The couple visited 90 kilns (kilns in the sense of workshops and pottery centers) from the northern temperate villages to the warm, subtropical southern coast. They learned to read and write Japanese so that when they ventured deep into the countryside they could converse with the potters. They studied the history and culture of Japan to better understand the wares they were collecting.
Simultaneously, they were collecting European pots. After thirty years, they had amassed about a thousand pieces, half of them from Japan. And as happens with all collectors, there came a point when they had to decide what to do with the collection. Sell it? Keep it intact?

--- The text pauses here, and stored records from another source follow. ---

Definition el_add (lhs rhs : Element) : result Element :=
  map2 lhs rhs
    (fun lhs rhs => Ok (apint_add lhs rhs))
    (fun lhs rhs => Ok (lhs || rhs))
    (fun lhs rhs => Ok (apfloat_add lhs rhs))
    (fun lhs rhs => Ok (apfloat_add lhs.1 rhs.1, apfloat_add lhs.2 rhs.2)).

Definition el_neg (el : Element) : result Element :=
  map1 el
    (fun val => Ok (apint_neg val))
    (fun _ => Err (Fatal "-bool is unsupported"))
    (fun val => Ok (apfloat_neg val))
    (fun val => Ok (apfloat_neg val.1, apfloat_neg val.2)).

Definition el_sub (lhs rhs : Element) : result Element :=
  map2 lhs rhs
    (fun lhs rhs => Ok (apint_sub lhs rhs))
    (fun _ _ => Err (Fatal "bool - bool is unsupported"))
    (fun lhs rhs => Ok (apfloat_sub lhs rhs))
    (fun lhs rhs => Ok (apfloat_sub lhs.1 rhs.1, apfloat_sub lhs.2 rhs.2)).

Definition el_div (lhs rhs : Element) : result Element :=
  let type := getType lhs in
  if negb (bool_decide (getType lhs = getType rhs)) then mismatch
  else if isSupportedIntegerType type then
    a ← getIntegerValue lhs; b ← getIntegerValue rhs;
    Element_int type (if isSupportedSignedIntegerType type then sdiv a b else udiv a b)
  else if isSupportedFloatType type then
    a ← getFloatValue lhs; b ← getFloatValue rhs; Element_float type (apfloat_div a b)
  else if isSupportedComplexType type then
    a ← getComplexValue lhs; b ← getComplexValue rhs;
    let elSemantics := getSemantics a.1 in
    let resultVal := complex_op DDiv (to_cdouble a) (to_cdouble b) in
    let resultReal := apfloat_convert elSemantics (apfloat_of_double resultVal.1) in
    let resultImag := apfloat_convert elSemantics (apfloat_of_double resultVal.2) in
    Element_complex type (resultReal, resultImag)
  else unsupported.

Definition el_lt (lhs other : Element) : result Element :=
  let type := getType other in
  if negb (bool_decide (getType lhs = type)) then mismatch
  else if isSupportedIntegerType type then
    a ← getIntegerValue lhs; b ← getIntegerValue other;
    if isSupportedSignedIntegerType type then Element_bool i1 (slt a b)
    else Element_bool i1 (ult a b)
  else if isSupportedBooleanType type then
    a ← getBooleanValue lhs; b ← getBooleanValue other; Element_bool i1 (negb a && b)
  else if isSupportedFloatType type then
    a ← getFloatValue lhs; b ← getFloatValue other; Element_bool i1 (apfloat_lt a b)
  else unsupported.

Definition el_eq (lhs other : Element) : result Element :=
  let type := getType other in
  if negb (bool_decide (getType lhs = type)) then mismatch
  else if isSupportedIntegerType type then
    a ← getIntegerValue lhs; b ← getIntegerValue other; Element_bool i1 (apint_eq a b)
  else if isSupportedBooleanType type then
    a ← getBooleanValue lhs; b ← getBooleanValue other; Element_bool i1 (Bool.eqb a b)
  else if isSupportedFloatType type then
    a ← getFloatValue lhs; b ← getFloatValue other; Element_bool i1 (apfloat_eq a b)
  else if isSupportedComplexType type then
    a ← getComplexValue lhs; b ← getComplexValue other;
    Element_bool i1 (apfloat_eq a.1 b.1 && apfloat_eq a.2 b.2)
  else unsupported.

Definition el_gt (lhs other : Element) : result Element :=
  let type := getType other in
  if negb (bool_decide (getType lhs = type)) then mismatch
  else if isSupportedIntegerType type then
    a ← getIntegerValue lhs; b ← getIntegerValue other;
    if isSupportedSignedIntegerType type then Element_bool i1 (sgt a b)
    else Element_bool i1 (ugt a b)
  else if isSupportedBooleanType type then
    a ← getBooleanValue lhs; b ← getBooleanValue other; Element_bool i1 (a && negb b)
  else if isSupportedFloatType type then
    a ← getFloatValue lhs; b ← getFloatValue other; Element_bool i1 (apfloat_gt a b)
  else unsupported.

Definition el_xor (lhs rhs : Element) : result Element :=
  map2 lhs rhs
    (fun lhs rhs => Ok (apint_xor lhs rhs))
    (fun lhs rhs => Ok (xorb lhs rhs))
    (fun _ _ => Err (Fatal "float ^ float is unsupported"))
    (fun _ _ => Err (Fatal "complex ^ complex is unsupported")).

Definition el_or (lhs rhs : Element) : result Element :=
  map2 lhs rhs
    (fun lhs rhs => Ok (apint_or lhs rhs))
    (fun lhs rhs => Ok (lhs || rhs))
    (fun _ _ => Err (Fatal "float | float is unsupported"))
    (fun _ _ => Err (Fatal "complex | complex is unsupported")).

(** The accessors' [||] is the built-in one, so it does not look at [other]
    when the receiver is true. *)
Definition el_lor (lhs other : Element) : result Element :=
  a ← getBooleanValue lhs;
  b ← (if (a : bool) then Ok true else getBooleanValue other);
  Element_bool i1 b.

Definition el_not (el : Element) : result Element :=
  map1 el
    (fun val => Ok (apint_not val))
    (fun val => Ok (negb val))
    (fun _ => Err (Fatal "~float is unsupported"))
    (fun _ => Err (Fatal "~complex is unsupported")).

Definition el_ne (lhs other : Element) : result Element := e ← el_eq lhs other; el_lnot e.
Definition el_le (lhs other : Element) : result Element :=
  a ← el_lt lhs other; b ← el_eq lhs other; el_lor a b.
Definition el_ge (lhs other : Element) : result Element :=
  a ← el_gt lhs other; b ← el_eq lhs other; el_lor a b.

(** ** Functions *)
Definition abs (el : Element) : result Element :=
  let type := getType el in
  if isSupportedIntegerType type then
    v ← getIntegerValue el; Element_int type (apint_abs v)
  else if isSupportedFloatType type then
    v ← getFloatValue el; Element_float type (apfloat_abs v)
  else if isSupportedComplexType type then
    v ← getComplexValue el;
    elementType ← complex_element type;
    convert_double elementType (complex_abs (to_cdouble v))
  else unsupported.

(** [APFloat::compare] *)
Inductive cmpResult := cmpEqual | cmpUnordered | cmpOther.
Definition compare (f g : APFloat) : cmpResult :=
  if isNaN f || isNaN g then cmpUnordered
  else if apfloat_eq f g then cmpEqual else cmpOther.
Definition isFiniteNonZero (f : APFloat) : bool := apfloat_isFinite f && negb (apfloat_isZero f).

Definition apf_areApproximatelyEqual (f g tolerance : APFloat) : bool :=
  if negb (bool_decide (getSemantics f = getSemantics g)) then false
  else match compare f g with
  | cmpEqual => true
  | cmpUnordered => Bool.eqb (isNaN f) (isNaN g)
  | cmpOther =>
      if (negb (isFiniteNonZero f) || negb (isFiniteNonZero g)) &&
         (negb (apfloat_isZero f) && negb (apfloat_isZero g)) then false
      else if negb (apfloat_isFinite f) || negb (apfloat_isFinite g) then false
      else double_le (std1 std_fabs (double_op DSub (convertToDouble f) (convertToDouble g)))
                     (convertToDouble tolerance)
  end.

Definition areApproximatelyEqual (e1 e2 : Element) (tolerance : APFloat) : result Element :=
  let type := getType e1 in
  if negb (bool_decide (type = getType e2)) then mismatch
  else if isSupportedFloatType type then
    a ← getFloatValue e1; b ← getFloatValue e2;
    Element_bool i1 (apf_areApproximatelyEqual a b tolerance)
  else if isSupportedComplexType type then
    a ← getComplexValue e1; b ← getComplexValue e2;
    Element_bool i1 (apf_areApproximatelyEqual a.1 b.1 tolerance &&
                     apf_areApproximatelyEqual a.2 b.2 tolerance)
  else unsupported.

Definition dlit (z : Z) : double := double_of_Z z.

Definition cbrt (el : Element) : result Element :=
  mapWithUpcastToDouble el (std1 std_cbrt)
    (fun e =>
      let theta := double_op DDiv (std2 std_atan2 e.2 e.1) (dlit 3) in
      double_complex_op DMul
        (std2 std_pow (double_op DAdd (std2 std_pow e.1 (dlit 2)) (std2 std_pow e.2 (dlit 2)))
                      (double_op DDiv (dlit 1) (dlit 6)))
        (std1 std_cos theta, std1 std_sin theta)).

Definition round_with (mode : RoundingMode) (el : Element) : result Element :=
  val ← getFloatValue el; Element_float (getType el) (roundToIntegral mode val).
Definition ceil : Element -> result Element := round_with TowardPositive.
Definition floor : Element -> result Element := round_with TowardNegative.
Definition roundNearestAfz : Element -> result Element := round_with NearestTiesToAway.
Definition roundNearestEven : Element -> result Element := round_with NearestTiesToEven.

Definition complex (e1 e2 : Element) : result Element :=
  let complexType := ComplexType (getType e1) in
  if isSupportedComplexType complexType then
    re ← getFloatValue e1; im ← getFloatValue e2; Element_complex complexType (re, im)
  else unsupported.

Definition exponential (el : Element) : result Element :=
  mapWithUpcastToDouble el (std1 std_exp) (complex_std1 std_exp).
Definition exponentialMinusOne (el : Element) : result Element :=
  mapWithUpcastToDouble el (std1 std_expm1)
    (fun e => complex_op DSub (complex_std1 std_exp e) (dlit 1, dlit 0)).
Definition cosine (el : Element) : result Element :=
  mapWithUpcastToDouble el (std1 std_cos) (complex_std1 std_cos).
Definition log (el : Element) : result Element :=
  mapWithUpcastToDouble el (std1 std_log) (complex_std1 std_log).
Definition logPlusOne (el : Element) : result Element :=
  mapWithUpcastToDouble el (std1 std_log1p)
    (fun e => complex_std1 std_log (complex_op DAdd e (dlit 1, dlit 0))).
Definition rsqrt (el : Element) : result Element :=
  mapWithUpcastToDouble el
    (fun e => double_op DDiv (dlit 1) (std1 std_sqrt e))
    (fun e => double_complex_op DDiv (dlit 1) (complex_std1 std_sqrt e)).
Definition sine (el : Element) : result Element :=
  mapWithUpcastToDouble el (std1 std_sin) (complex_std1 std_sin).
Definition sqrt (el : Element) : result Element :=
  mapWithUpcastToDouble el (std1 std_sqrt) (complex_std1 std_sqrt).
Definition tan (el : Element) : result Element :=
  mapWithUpcastToDouble el (std1 std_tan) (complex_std1 std_tan).
Definition tanh (el : Element) : result Element :=
  mapWithUpcastToDouble el (std1 std_tanh) (complex_std1 std_tanh).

Give it away?
Happily, the Cruegers decided to find good homes for their collections and gave the European collection to the GRASSI Museum of Applied Arts in Leipzig and the Japanese collection to the Asian Art Museum in Berlin. In 2007 they published Modern Japanese Ceramics, which looks at the trends and processes of Japanese Ceramics. Here they imparted all they had learned. Now they give us Ceramic Cosmos Japan, a photographic catalog of their pots with short descriptive text in German, Japanese, and English.
With all that has happened in Japan this spring, and the losses that potters there have suffered, it is a particularly good time to look at this survey. The Cruegers collected pots of a modest size, meant for use. The variety from kiln to kiln, the blend of tradition and innovation, the use of local clays and minerals intrigued them and informed their purchases. Clearly, they were more interested in the work than in the workers.
The concept of beauty in usage deeply appealed to them and they write, “yõ no bi – Beauty in Usage is a firmly established term. Ceramics often reveal their full beauty only when used. Tea bowls with the greenish shimmering, whisked tea, a vase with [a] correspondingly coordinated arrangement, bowls and platters with the food arranged on them…” Ironically, it does not appear that they themselves ever used their pots. No sake in their sake jars. No tea in their tea bowls. I could be wrong in this notion, but that’s how it appears.
There are no old pots on these pages. The Cruegers bought only works that were being made during the years they traveled and collected, ranging from delicate blue and white porcelain to sturdy fire-kissed stoneware. The photos are good, but there are so many, often four to a page that I had focus and make myself look at one image at a time. The book is arranged by region with a good map on the flyleaf. Now, if I could just figure out how to pay for a trip to Berlin and see it all for myself.